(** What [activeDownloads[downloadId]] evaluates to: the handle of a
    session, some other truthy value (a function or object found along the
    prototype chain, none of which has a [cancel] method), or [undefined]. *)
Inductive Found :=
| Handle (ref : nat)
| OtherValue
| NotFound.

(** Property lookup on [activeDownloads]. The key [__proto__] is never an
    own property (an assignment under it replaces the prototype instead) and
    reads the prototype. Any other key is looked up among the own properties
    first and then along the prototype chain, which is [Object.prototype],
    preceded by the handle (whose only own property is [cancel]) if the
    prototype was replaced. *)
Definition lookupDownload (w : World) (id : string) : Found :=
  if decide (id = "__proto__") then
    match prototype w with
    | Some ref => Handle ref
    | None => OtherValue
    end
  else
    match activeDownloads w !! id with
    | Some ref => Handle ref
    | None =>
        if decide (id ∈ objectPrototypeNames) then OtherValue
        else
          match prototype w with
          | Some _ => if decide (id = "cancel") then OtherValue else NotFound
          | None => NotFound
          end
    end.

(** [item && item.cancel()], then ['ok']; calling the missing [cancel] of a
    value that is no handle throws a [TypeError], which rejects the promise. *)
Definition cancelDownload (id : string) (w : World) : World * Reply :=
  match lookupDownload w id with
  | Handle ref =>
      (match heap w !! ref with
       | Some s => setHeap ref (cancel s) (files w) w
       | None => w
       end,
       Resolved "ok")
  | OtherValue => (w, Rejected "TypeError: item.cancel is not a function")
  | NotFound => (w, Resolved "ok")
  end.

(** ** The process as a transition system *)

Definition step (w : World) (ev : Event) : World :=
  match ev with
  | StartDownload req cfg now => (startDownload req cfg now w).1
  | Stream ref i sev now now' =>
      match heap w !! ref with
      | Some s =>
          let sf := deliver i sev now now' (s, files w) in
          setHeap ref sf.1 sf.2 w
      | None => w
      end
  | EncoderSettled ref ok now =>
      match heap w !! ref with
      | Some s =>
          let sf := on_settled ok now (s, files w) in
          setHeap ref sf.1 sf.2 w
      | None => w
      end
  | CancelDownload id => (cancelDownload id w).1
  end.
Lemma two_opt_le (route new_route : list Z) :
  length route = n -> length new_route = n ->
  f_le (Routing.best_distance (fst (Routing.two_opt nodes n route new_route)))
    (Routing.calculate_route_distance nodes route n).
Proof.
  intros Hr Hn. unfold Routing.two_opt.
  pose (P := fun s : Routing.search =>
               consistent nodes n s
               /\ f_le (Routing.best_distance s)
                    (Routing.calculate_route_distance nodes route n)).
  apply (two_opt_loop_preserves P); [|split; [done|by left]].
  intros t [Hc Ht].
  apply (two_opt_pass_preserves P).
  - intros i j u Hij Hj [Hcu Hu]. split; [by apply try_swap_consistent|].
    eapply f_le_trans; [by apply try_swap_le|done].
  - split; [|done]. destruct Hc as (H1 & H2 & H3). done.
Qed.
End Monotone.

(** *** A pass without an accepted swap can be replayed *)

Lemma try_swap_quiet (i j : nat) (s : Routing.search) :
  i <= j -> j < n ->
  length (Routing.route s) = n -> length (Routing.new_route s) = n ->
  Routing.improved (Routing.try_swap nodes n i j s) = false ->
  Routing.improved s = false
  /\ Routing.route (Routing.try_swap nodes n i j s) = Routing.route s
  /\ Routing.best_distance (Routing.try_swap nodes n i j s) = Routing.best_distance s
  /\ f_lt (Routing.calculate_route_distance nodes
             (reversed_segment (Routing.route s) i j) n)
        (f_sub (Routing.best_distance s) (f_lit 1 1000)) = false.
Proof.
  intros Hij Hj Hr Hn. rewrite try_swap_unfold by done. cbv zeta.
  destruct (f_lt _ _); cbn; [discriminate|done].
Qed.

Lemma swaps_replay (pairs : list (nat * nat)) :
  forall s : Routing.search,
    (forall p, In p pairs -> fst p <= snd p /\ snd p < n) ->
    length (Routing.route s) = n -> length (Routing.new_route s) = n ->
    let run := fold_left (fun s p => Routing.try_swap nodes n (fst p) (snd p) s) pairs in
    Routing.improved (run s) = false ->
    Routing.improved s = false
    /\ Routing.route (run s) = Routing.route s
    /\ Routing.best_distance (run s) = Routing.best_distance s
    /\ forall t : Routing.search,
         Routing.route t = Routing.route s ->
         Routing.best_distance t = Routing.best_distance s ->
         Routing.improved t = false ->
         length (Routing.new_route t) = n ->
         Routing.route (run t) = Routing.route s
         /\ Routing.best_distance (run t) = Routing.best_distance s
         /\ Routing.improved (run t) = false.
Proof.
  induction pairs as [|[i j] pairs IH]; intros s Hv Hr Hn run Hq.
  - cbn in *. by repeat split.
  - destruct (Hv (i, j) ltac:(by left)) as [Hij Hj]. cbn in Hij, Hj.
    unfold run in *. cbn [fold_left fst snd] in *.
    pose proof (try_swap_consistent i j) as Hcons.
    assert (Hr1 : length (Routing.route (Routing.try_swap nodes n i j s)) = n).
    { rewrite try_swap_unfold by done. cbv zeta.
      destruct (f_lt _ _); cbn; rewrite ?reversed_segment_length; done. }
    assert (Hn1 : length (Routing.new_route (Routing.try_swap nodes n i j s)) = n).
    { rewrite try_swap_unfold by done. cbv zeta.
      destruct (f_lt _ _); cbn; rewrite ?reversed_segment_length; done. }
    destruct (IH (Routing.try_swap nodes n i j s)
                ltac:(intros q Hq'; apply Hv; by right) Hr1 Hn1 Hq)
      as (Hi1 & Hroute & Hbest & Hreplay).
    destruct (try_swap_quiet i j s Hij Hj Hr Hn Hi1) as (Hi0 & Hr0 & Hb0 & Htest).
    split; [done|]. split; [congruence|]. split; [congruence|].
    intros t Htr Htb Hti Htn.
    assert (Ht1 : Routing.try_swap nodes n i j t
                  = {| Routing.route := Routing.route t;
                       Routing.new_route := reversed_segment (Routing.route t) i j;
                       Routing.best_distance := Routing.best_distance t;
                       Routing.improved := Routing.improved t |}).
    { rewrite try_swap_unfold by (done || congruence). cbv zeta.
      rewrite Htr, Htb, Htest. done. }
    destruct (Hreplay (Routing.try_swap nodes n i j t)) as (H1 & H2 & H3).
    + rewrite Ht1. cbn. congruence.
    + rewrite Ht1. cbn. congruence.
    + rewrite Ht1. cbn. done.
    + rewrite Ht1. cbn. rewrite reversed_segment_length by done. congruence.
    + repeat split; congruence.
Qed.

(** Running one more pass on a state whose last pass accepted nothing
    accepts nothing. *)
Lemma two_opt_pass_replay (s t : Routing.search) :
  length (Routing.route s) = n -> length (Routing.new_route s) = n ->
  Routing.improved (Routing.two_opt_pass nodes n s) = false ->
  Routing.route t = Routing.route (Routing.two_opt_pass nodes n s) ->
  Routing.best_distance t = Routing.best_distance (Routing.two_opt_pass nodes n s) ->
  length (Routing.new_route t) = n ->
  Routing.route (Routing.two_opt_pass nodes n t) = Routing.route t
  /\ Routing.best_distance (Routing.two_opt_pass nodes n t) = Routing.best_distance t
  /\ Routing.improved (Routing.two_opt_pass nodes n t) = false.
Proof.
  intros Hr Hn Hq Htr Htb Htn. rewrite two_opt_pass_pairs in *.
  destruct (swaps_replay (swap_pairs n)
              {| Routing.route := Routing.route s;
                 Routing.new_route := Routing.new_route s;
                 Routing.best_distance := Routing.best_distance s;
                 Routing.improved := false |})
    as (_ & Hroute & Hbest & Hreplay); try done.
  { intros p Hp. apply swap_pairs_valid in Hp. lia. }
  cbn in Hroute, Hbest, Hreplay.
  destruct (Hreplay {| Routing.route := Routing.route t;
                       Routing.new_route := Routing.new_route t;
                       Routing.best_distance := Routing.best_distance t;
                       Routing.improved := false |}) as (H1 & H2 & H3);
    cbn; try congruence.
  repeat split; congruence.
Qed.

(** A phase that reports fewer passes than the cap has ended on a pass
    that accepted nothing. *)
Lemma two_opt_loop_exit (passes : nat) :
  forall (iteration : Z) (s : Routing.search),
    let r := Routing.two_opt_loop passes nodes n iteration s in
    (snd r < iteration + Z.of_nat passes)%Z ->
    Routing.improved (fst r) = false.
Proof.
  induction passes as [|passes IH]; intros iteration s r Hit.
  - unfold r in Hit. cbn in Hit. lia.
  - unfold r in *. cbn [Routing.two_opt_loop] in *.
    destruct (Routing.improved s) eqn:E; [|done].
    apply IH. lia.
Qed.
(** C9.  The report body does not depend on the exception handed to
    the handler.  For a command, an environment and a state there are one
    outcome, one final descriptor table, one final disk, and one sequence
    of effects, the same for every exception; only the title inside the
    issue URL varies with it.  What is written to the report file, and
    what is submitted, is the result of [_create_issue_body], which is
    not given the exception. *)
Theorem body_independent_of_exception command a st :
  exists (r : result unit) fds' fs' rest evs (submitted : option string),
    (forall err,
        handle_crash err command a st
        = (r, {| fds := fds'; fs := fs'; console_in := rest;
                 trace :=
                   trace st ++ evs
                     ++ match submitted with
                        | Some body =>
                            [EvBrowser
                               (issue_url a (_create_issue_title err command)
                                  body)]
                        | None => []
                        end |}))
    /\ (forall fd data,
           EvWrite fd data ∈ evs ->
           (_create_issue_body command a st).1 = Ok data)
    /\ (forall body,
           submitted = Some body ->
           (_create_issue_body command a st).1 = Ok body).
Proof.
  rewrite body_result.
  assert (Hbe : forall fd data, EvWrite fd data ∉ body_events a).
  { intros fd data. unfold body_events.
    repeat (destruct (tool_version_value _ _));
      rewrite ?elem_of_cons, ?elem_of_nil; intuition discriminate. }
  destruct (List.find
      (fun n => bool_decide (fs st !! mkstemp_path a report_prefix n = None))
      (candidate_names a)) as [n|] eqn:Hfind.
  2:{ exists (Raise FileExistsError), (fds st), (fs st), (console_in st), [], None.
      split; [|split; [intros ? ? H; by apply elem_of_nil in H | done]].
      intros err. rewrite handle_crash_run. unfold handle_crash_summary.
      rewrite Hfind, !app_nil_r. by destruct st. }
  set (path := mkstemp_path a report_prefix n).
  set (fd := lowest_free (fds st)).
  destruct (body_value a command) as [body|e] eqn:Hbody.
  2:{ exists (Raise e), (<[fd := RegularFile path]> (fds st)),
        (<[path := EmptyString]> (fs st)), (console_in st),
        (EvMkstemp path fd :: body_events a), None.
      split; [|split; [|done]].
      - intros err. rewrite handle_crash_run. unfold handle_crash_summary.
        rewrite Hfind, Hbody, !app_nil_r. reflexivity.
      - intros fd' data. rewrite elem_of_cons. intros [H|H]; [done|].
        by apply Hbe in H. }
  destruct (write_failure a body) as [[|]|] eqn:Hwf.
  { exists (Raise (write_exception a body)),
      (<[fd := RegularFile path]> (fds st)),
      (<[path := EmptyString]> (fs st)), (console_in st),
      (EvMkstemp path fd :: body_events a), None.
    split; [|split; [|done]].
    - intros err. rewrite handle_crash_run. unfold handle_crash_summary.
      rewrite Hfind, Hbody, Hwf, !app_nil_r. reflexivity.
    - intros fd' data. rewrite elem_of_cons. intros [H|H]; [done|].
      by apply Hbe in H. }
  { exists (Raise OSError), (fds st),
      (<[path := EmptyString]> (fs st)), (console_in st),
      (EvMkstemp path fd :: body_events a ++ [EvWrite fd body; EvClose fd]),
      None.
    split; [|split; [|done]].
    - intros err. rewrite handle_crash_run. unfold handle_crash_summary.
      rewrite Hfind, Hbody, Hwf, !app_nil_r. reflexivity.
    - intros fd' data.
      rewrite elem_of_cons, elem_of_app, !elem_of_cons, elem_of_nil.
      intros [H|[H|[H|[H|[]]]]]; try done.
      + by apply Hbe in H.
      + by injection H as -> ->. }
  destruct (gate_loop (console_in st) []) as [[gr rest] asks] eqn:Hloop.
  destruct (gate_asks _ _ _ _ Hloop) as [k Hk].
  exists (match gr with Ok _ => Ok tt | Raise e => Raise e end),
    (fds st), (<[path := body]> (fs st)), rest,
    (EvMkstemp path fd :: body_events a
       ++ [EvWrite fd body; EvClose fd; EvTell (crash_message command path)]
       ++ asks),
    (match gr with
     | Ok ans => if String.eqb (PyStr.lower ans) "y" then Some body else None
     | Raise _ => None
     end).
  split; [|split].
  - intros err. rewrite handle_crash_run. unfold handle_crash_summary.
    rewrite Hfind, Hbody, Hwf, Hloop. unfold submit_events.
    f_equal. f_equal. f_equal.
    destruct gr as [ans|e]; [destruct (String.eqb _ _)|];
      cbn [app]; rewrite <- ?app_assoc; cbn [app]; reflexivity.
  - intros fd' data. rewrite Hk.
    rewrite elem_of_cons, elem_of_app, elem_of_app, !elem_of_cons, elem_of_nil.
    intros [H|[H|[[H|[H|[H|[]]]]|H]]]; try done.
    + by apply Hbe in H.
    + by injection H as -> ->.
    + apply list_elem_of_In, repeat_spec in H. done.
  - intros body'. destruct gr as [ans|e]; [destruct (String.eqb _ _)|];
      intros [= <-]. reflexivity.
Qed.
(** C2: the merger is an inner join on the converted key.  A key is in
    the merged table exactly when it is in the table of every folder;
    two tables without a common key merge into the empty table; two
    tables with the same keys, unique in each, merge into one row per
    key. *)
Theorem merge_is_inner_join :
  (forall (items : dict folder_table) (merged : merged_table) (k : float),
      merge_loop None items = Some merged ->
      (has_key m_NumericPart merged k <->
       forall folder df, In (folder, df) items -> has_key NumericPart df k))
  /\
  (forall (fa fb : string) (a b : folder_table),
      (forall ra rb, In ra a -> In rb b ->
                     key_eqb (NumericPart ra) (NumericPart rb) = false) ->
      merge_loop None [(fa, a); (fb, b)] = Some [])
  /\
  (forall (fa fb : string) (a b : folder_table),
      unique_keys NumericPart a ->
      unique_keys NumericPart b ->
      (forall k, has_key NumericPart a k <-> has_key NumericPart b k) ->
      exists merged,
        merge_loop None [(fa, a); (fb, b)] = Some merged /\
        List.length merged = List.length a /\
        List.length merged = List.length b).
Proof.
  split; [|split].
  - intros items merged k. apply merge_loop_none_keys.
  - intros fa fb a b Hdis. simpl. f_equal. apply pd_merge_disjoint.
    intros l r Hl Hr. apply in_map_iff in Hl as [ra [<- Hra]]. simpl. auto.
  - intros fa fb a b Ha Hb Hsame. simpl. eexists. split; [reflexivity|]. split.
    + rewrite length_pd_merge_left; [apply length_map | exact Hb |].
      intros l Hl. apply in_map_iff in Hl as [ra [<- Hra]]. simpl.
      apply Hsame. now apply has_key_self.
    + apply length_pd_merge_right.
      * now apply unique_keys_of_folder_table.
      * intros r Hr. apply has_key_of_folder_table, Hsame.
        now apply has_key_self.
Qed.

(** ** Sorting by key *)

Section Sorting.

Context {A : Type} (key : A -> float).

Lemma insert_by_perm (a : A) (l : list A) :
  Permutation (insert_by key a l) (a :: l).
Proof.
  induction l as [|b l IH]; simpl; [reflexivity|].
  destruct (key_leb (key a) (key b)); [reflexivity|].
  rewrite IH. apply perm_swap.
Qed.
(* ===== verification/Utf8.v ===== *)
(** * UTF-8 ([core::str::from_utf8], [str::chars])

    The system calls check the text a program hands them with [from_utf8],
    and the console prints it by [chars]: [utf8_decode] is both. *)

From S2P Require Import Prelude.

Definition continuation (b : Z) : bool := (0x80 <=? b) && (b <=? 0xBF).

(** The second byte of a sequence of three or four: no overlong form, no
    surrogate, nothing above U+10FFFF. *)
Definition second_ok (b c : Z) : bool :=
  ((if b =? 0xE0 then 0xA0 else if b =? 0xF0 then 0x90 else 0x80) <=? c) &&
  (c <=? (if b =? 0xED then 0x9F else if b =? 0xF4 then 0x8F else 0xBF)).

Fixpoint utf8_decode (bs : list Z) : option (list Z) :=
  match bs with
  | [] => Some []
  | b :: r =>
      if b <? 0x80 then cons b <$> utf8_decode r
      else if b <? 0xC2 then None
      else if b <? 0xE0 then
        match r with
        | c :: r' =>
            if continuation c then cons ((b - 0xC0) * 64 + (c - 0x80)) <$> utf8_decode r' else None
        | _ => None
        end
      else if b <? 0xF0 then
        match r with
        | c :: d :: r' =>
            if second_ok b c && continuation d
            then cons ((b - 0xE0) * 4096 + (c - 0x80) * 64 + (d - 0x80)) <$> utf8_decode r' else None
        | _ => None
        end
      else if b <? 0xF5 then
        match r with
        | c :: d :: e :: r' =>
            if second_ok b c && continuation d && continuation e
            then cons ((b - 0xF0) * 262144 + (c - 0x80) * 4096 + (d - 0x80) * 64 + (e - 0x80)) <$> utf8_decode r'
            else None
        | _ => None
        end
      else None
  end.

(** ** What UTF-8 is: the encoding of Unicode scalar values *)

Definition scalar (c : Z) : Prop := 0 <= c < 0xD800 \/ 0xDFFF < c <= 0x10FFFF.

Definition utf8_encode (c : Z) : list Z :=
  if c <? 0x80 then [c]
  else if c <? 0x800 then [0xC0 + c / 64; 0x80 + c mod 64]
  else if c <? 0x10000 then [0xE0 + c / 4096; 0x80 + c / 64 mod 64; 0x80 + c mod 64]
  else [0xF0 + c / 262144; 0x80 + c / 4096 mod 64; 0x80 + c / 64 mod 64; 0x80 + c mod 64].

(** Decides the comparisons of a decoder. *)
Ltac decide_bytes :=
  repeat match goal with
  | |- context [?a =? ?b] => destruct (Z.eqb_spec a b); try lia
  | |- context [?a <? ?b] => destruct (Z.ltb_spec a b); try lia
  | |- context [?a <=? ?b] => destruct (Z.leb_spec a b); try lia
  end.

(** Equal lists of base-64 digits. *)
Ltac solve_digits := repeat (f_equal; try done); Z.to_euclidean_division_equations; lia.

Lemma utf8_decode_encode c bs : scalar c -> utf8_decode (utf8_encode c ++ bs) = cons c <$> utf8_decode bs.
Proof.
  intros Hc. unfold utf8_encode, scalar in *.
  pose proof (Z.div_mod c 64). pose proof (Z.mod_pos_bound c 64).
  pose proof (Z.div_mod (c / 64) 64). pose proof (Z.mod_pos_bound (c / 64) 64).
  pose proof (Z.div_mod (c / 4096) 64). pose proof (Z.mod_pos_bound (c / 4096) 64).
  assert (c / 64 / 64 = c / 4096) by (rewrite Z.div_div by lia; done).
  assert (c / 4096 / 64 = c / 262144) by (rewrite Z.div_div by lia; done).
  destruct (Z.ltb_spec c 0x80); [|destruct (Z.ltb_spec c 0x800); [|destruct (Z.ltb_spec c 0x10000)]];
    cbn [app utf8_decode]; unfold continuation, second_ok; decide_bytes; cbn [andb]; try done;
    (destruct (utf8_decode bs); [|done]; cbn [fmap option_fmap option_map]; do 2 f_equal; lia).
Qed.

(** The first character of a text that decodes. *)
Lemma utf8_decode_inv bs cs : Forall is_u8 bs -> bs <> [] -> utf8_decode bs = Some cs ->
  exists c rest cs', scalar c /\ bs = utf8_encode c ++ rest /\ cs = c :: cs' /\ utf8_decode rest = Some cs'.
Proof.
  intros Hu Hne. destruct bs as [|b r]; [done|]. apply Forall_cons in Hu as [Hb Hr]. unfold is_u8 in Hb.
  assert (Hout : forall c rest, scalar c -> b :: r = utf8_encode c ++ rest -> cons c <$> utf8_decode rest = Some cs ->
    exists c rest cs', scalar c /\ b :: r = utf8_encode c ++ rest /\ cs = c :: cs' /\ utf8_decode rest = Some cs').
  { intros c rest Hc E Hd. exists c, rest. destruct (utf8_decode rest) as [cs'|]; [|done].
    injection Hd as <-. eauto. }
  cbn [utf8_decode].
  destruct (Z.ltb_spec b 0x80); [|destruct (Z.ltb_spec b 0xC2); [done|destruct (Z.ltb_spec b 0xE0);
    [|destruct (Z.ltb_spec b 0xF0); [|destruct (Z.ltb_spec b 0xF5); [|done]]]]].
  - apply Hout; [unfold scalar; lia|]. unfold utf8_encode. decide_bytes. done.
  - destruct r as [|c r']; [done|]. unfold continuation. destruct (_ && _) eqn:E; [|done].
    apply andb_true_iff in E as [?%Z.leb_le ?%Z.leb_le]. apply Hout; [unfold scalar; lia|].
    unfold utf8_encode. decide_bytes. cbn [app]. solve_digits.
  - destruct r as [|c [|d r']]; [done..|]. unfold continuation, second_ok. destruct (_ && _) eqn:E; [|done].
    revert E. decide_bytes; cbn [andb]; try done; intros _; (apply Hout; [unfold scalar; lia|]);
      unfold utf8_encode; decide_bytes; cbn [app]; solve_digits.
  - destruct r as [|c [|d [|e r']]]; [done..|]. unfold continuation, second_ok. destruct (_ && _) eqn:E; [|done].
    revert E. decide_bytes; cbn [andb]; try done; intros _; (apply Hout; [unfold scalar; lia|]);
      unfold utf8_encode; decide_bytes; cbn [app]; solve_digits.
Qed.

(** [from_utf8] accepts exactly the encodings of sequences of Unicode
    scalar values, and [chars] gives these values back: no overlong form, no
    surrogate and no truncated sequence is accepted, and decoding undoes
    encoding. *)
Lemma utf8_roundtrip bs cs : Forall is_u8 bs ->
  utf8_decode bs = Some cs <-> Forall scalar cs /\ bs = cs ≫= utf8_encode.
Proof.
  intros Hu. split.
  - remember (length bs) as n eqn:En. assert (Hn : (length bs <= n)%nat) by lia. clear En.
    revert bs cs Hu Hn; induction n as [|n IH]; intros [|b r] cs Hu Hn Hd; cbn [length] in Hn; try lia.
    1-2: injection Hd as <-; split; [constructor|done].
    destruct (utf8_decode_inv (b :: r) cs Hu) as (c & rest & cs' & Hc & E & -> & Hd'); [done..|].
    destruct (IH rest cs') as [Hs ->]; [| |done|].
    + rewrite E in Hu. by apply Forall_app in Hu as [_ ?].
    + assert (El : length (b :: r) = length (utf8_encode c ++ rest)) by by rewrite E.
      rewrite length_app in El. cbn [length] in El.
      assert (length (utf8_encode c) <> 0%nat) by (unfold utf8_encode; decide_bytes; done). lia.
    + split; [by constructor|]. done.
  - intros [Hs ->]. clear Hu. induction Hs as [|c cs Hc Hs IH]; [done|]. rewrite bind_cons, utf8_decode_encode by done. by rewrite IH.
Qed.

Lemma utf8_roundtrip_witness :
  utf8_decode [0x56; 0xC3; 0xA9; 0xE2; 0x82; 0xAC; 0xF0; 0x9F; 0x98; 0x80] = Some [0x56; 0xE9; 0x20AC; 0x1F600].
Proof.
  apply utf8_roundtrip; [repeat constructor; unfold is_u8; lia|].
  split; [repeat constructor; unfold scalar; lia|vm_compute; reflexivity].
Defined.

* _EXERCISE PROMPT_:
Copy down each line in the entries that has the word "pose".

* _TASK RESULT_:
  pose (P := fun s : Routing.search =>
    pose proof (try_swap_consistent i j) as Hcons.
  pose proof (Z.div_mod c 64). pose proof (Z.mod_pos_bound c 64).
  pose proof (Z.div_mod (c / 64) 64). pose proof (Z.mod_pos_bound (c / 64) 64).
  pose proof (Z.div_mod (c / 4096) 64). pose proof (Z.mod_pos_bound (c / 4096) 64).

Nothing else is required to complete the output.